= Task prompt =
Would you please return the lines of the entries below starting at the line that has "(** C6: whatever" and ending at the line that has "bytes long is", both included, exactly as they are?

= Entries supplied =
Lemma protect_seal_suite_spec suite `{HS : !Suite M cached suite} out : zlen out < span_max ->
  protect_seal_suite M cached suite k (mk_sio hdr o 4 pn payload out) =
  if zlen out <? zlen hdr + zlen payload + 16 then Some (0, out) else Some (zlen hdr + zlen payload + 16, splice out 0 (on_wire suite HP_LONG_MASK o pn hdr payload)).
Proof.
  intros Hout. pose proof (zlen_nonneg hdr). pose proof (zlen_nonneg payload). unfold protect_seal_suite, seal_into_suite. cbn [so_hdr so_payload so_out so_pn so_pn_off so_pn_len].
  rewrite (suite_tag (M := M) (cached := cached)), u64_small by lia. destruct (Z.ltb_spec (zlen out) (zlen hdr + zlen payload + 16)) as [Hno|Hfit]; [reflexivity|].
  destruct (in_clear_ok suite o pn hdr payload Ho Hh Lh Hp Lp) as [Hc Lc]. unfold protect_copy_hdr. rewrite mem_put_in by lia. osimpl.
  rewrite (suite_seals (suite := suite) (M := M) (cached := cached)) by (assumption || lia). osimpl.
  set (ct := rfc_seal suite _ _ hdr payload) in *. assert (Lct : zlen ct = zlen payload + 16) by (unfold in_clear in Lc; rewrite zlen_app in Lc; unfold ct; lia).
  rewrite mem_put_in by (rewrite ?zlen_splice; lia). osimpl. rewrite splice_next by lia. destruct (Z.eqb_spec (zlen ct) 0); [lia|]. cbn [negb].
  destruct (Z.eqb_spec (zlen hdr + zlen payload + 16) 0); [lia|]. unfold protect_header_suite.
  pose proof (mask_of_clear suite o pn hdr payload Ho Hh Lh Hp Lp) as Em.
  destruct (mask_sealed suite HP_LONG_MASK o pn hdr payload Ho Hh Lh Hp Lp out _ ltac:(lia) Em) as (_ & Es & Ea).
  change (hdr ++ ct) with (in_clear suite pn hdr payload). rewrite Es. osimpl. rewrite Em. rewrite Ea. reflexivity.
Qed.

Section direct.
Context (Hhp : pk_hp k = aes128_init (ik_hp (pk_keys k))).
Notation aes := TLS_AES_128_GCM_SHA256.
#[local] Instance aes_suite : Suite M cached aes := suite_aes128 M HM cached.

(** The direct path seals and masks as the suite's row does. *)
Lemma gcm_seals aad pt : bytes_ok aad -> zlen aad <= 1500 -> bytes_ok pt -> zlen pt <= 1500 ->
  gcm_seal M cached (mk_gcm (aes128_init (ik_key (pk_keys k))) (protect_nonce (ik_iv (pk_keys k)) pn) aad) pt =
  rfc_seal aes (ik_key (pk_keys k)) (rfc_nonce (ik_iv (pk_keys k)) pn) aad pt.
Proof.
  intros Ha La Hq Lq. pose proof (suite_seals (suite := aes) (M := M) (cached := cached) (pk_keys k) pn aad pt Hk Ha La Hq Lq) as E. unfold aead_suite_seal in E. cbn [ao_suite ao_key ao_iv ao_pn ao_aad] in E.
  assert (Row : aead_suite_row M cached aes = Some (aead_gcm_seal M cached, aead_gcm_open M cached)) by reflexivity. rewrite Row in E. cbn [fst] in E.
  unfold aead_gcm_seal, suite_nonce in E. cbn [ai_key ai_nonce ai_aad ai_in ai_n] in E. rewrite mem_sub_whole in E. cbn [mbind option_bind] in E. unfold protect_nonce. congruence.
Qed.

Lemma direct_sample_mask sample mask : hp_suite_mask aes (ik_hp (pk_keys k)) sample = Some mask -> hp_mask (pk_hp k) sample = mask.
Proof.
  intros E. assert (R : hp_suite_mask aes (ik_hp (pk_keys k)) sample = Some (hps_aes128 (ik_hp (pk_keys k)) sample)) by reflexivity.
  rewrite R in E. unfold hps_aes128 in E. rewrite Hhp. congruence.
Qed.

Lemma protect_seal_spec out : zlen out < span_max ->
  protect_seal M cached k (mk_sio hdr o 4 pn payload out) =
  if zlen out <? zlen hdr + zlen payload + 16 then Some (0, out) else Some (zlen hdr + zlen payload + 16, splice out 0 (on_wire aes HP_LONG_MASK o pn hdr payload)).
Proof.
  intros Hout. pose proof (zlen_nonneg hdr). pose proof (zlen_nonneg payload). unfold protect_seal, seal_into. cbn [so_hdr so_payload so_out so_pn so_pn_off so_pn_len].
  rewrite u64_small by lia. destruct (Z.ltb_spec (zlen out) (zlen hdr + zlen payload + 16)) as [Hno|Hfit]; [reflexivity|].
  destruct (in_clear_ok aes o pn hdr payload Ho Hh Lh Hp Lp) as [Hc Lc]. rewrite mem_put_in by lia. osimpl.
  rewrite gcm_seals by (assumption || lia). set (ct := rfc_seal aes _ _ hdr payload) in *.
  assert (Lct : zlen ct = zlen payload + 16) by (unfold in_clear in Lc; rewrite zlen_app in Lc; unfold ct; lia).
  rewrite mem_put_in by (rewrite ?zlen_splice; lia). osimpl. rewrite splice_next by lia.
  destruct (Z.eqb_spec (zlen hdr + zlen payload + 16) 0); [lia|]. unfold protect_header.
  pose proof (mask_of_clear aes o pn hdr payload Ho Hh Lh Hp Lp) as Em.
  destruct (mask_sealed aes HP_LONG_MASK o pn hdr payload Ho Hh Lh Hp Lp out _ ltac:(lia) Em) as (_ & Es & Ea).
  change (hdr ++ ct) with (in_clear aes pn hdr payload). rewrite Es. osimpl. rewrite (direct_sample_mask _ _ Em). rewrite Ea. reflexivity.
Qed.
End direct.
End long.
End sealing.
(** C6: whatever the order of the calls, keyschedule.c advances exactly when
    RFC 8446 7.1 does - a call out of order or a shared secret that is not 32
    bytes long is refused and changes nothing - and in the stage reached its
    accessors hand out the packet protection keys and secrets the RFCs define for
    the suite, the version, the PSK, the shared secret and the transcripts the
    schedule was driven with: nothing before a stage is reached, and no Handshake
    keys once discarded. A discard leaves the Handshake keys zero, a wipe every
    secret. *)
Theorem schedule_refines_rfc8446 ops st :
  ks_room st ->
  let a := mk_as AtEarly TLS_AES_128_GCM_SHA256 VERSION_1 false false false in
  ks_legal_run a ops ->
  exists st', ks_run (keysched_init st) ops = Some ((a_run a ops).1, st') /\ ks_shows st' (a_run a ops).2.
Proof.
  intros R a L. destruct (run_rep ops (keysched_init st) a) as (st' & E & R'); [|exact L|].
  - constructor; try reflexivity; first [exact R | exact I | intros H; first [discriminate H | intros []; reflexivity]].
  - exists st'. split; [exact E|]. apply rep_shows, R'.
Qed.

(** An AES-256 handshake over QUIC v2, with two calls out of order and a key of 31
    bytes, up to the discard of the Handshake keys. *)
Lemma schedule_refines_rfc8446_witness :
  let ops := [OSuite TLS_AES_256_GCM_SHA384; OVersion VERSION_2; OMaster [1]; OHandshake None (replicate 31 7) [1; 2];
              OHandshake (Some (replicate 48 9)) (replicate 32 7) [1; 2]; OHandshake None (replicate 32 7) [3]; OMaster [1; 2; 3]; ODiscard] in
  let st := mk_ks 2 hash_room (replicate 4 zero_keys) hash_room hash_room hash_room 0 0 true in
  let a := mk_as AtEarly TLS_AES_128_GCM_SHA256 VERSION_1 false false false in
  (a_run a ops).1 = [true; true; false; false; true; false; true; true] /\
  exists st', ks_run (keysched_init st) ops = Some ((a_run a ops).1, st') /\ ks_shows st' (a_run a ops).2.
Proof.
  intros ops st a. split; [reflexivity|]. apply (schedule_refines_rfc8446 ops st).
  - apply full_room; first [apply zero_keys_room | reflexivity].
  - repeat split; first [reflexivity | vm_compute; lia].
Defined.

(** The definitions above on RFC 8448 3: the Early, Handshake and Master Secrets
    of its handshake, as big-endian numbers. *)
Example rfc8448_secrets :
  let suite := TLS_AES_128_GCM_SHA256 in
  let num := fold_left (fun n b => n * 256 + b) in
  let ecdhe := be_bytes 32 0x8bd4054fb55b9d63fdfbacf9f04b9f0d35e6d63f537563efd46272900f89492d in
  num (rfc_early suite None) 0 = 0x33ad0a1c607ec03b09e6cd9893680ce210adf300aa1f2660e1b22e10f170f92a /\
  num (rfc_handshake suite None ecdhe) 0 = 0x1dc826e93606aa6fdc0aadc12f741b01046aa6b99f691ed221a9f0ca043fbeac /\
  num (rfc_master suite None ecdhe) 0 = 0x18df06843d13a08bf2a449844c5f8a478001bc4d4c627984d5a41da8d0402919.
Proof. vm_compute. repeat split. Qed.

= Final answer =
(** C6: whatever the order of the calls, keyschedule.c advances exactly when
    RFC 8446 7.1 does - a call out of order or a shared secret that is not 32
    bytes long is refused and changes nothing - and in the stage reached its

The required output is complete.